Work instruction
Where a line of the data below has the string "edge", copy that line.

Provided data

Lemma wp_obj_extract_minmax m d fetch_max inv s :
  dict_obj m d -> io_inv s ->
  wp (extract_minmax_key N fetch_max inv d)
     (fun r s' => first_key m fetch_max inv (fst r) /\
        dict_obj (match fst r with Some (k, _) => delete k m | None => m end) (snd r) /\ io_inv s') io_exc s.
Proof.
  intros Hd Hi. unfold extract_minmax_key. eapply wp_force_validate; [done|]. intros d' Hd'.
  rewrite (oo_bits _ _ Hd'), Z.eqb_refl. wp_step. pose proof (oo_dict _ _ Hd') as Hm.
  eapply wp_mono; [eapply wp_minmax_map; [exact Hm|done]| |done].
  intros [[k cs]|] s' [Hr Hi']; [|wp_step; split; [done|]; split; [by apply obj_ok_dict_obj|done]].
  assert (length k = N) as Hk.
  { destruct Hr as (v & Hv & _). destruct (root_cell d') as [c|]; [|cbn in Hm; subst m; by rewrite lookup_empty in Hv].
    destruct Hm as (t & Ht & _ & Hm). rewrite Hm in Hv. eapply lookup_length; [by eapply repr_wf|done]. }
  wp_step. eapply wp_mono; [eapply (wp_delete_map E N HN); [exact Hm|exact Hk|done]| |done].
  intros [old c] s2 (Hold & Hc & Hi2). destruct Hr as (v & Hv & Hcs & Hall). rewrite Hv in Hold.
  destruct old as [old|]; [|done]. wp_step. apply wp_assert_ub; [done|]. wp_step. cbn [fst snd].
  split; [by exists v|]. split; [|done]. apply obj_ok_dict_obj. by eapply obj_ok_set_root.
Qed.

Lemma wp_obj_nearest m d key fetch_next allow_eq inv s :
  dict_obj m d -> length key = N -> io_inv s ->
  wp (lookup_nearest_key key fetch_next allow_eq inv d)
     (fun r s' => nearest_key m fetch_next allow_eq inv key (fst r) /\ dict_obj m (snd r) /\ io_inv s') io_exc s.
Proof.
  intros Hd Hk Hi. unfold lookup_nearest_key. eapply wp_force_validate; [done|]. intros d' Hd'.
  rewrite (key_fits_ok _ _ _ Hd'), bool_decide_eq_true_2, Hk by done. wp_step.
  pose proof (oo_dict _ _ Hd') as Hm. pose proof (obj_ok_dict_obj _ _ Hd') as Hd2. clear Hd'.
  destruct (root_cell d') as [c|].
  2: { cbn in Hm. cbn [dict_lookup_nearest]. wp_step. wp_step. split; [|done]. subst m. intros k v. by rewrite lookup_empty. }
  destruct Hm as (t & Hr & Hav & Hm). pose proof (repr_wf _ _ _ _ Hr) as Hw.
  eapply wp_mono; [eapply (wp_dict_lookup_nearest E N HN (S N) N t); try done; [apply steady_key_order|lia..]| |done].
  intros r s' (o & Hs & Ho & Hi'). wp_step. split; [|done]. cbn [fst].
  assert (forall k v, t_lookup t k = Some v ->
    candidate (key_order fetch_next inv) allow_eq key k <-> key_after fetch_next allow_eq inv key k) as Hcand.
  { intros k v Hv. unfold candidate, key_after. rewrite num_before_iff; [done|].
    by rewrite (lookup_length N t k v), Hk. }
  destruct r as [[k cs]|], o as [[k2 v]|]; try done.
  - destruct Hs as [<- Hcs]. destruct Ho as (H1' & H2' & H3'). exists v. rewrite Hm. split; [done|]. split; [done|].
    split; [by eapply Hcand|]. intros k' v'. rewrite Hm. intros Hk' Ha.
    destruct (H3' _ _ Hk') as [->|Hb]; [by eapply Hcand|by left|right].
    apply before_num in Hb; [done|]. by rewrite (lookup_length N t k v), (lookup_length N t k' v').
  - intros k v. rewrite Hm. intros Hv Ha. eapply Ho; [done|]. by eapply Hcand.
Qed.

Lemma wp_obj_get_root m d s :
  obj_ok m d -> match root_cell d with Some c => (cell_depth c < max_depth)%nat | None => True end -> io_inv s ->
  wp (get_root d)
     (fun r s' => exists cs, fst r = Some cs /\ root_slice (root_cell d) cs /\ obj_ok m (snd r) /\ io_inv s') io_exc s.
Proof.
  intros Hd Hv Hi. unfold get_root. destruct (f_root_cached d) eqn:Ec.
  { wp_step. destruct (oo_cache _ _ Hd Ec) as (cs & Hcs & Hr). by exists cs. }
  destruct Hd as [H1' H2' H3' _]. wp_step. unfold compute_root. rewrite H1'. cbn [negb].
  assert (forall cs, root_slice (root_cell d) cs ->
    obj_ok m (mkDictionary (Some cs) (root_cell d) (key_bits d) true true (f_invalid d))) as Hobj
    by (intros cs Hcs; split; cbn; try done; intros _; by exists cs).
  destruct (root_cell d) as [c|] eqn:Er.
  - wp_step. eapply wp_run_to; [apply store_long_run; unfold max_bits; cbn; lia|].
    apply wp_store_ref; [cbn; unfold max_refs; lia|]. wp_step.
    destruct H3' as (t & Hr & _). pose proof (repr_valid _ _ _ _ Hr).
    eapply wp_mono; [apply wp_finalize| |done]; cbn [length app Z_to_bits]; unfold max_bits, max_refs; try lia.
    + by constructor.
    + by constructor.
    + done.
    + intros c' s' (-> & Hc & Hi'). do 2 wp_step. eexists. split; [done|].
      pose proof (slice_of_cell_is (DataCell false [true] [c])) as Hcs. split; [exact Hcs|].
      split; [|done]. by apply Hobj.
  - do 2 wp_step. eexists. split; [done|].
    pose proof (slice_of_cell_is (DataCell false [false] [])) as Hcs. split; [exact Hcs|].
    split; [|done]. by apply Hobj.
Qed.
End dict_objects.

---

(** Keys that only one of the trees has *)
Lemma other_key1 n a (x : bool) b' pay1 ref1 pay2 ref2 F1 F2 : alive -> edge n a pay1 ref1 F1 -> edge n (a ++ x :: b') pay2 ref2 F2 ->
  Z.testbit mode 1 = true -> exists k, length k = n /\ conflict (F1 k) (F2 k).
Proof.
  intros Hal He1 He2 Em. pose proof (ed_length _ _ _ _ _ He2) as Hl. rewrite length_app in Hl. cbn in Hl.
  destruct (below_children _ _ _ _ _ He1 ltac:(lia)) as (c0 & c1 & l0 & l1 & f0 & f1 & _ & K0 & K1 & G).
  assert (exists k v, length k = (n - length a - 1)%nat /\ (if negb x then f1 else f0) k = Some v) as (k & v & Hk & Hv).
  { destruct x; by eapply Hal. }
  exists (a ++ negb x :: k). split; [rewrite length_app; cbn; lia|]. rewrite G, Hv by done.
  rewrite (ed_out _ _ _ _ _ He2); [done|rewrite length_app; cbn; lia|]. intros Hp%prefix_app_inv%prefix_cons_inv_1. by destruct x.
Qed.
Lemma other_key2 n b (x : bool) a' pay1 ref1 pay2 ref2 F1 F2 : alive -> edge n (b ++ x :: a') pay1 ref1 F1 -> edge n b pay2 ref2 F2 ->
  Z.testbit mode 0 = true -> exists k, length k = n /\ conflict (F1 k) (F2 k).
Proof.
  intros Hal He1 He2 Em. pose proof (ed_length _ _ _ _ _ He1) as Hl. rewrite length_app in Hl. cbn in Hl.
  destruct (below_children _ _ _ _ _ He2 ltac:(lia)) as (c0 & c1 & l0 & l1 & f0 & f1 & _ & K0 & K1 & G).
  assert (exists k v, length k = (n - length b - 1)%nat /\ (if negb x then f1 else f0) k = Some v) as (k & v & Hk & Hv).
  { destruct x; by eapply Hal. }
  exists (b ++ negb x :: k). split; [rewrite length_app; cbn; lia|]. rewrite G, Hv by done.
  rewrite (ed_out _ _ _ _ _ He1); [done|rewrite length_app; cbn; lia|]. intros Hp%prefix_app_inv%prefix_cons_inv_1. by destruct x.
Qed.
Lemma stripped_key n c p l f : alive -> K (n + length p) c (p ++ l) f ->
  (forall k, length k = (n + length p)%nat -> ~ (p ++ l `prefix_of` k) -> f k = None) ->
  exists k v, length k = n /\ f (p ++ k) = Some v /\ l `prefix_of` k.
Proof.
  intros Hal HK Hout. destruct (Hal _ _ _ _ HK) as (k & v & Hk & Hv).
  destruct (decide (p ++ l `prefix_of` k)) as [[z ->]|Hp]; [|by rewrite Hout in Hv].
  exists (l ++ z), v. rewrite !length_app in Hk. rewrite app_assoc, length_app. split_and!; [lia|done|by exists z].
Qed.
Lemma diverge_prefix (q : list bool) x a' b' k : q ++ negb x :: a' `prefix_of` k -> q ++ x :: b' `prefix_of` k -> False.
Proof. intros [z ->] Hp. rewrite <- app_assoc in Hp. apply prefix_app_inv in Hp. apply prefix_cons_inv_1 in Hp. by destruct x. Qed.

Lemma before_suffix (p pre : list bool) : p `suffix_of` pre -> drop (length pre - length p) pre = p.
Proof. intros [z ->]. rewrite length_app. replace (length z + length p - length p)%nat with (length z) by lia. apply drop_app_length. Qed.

Result
Lemma other_key1 n a (x : bool) b' pay1 ref1 pay2 ref2 F1 F2 : alive -> edge n a pay1 ref1 F1 -> edge n (a ++ x :: b') pay2 ref2 F2 ->
Lemma other_key2 n b (x : bool) a' pay1 ref1 pay2 ref2 F1 F2 : alive -> edge n (b ++ x :: a') pay1 ref1 F1 -> edge n b pay2 ref2 F2 ->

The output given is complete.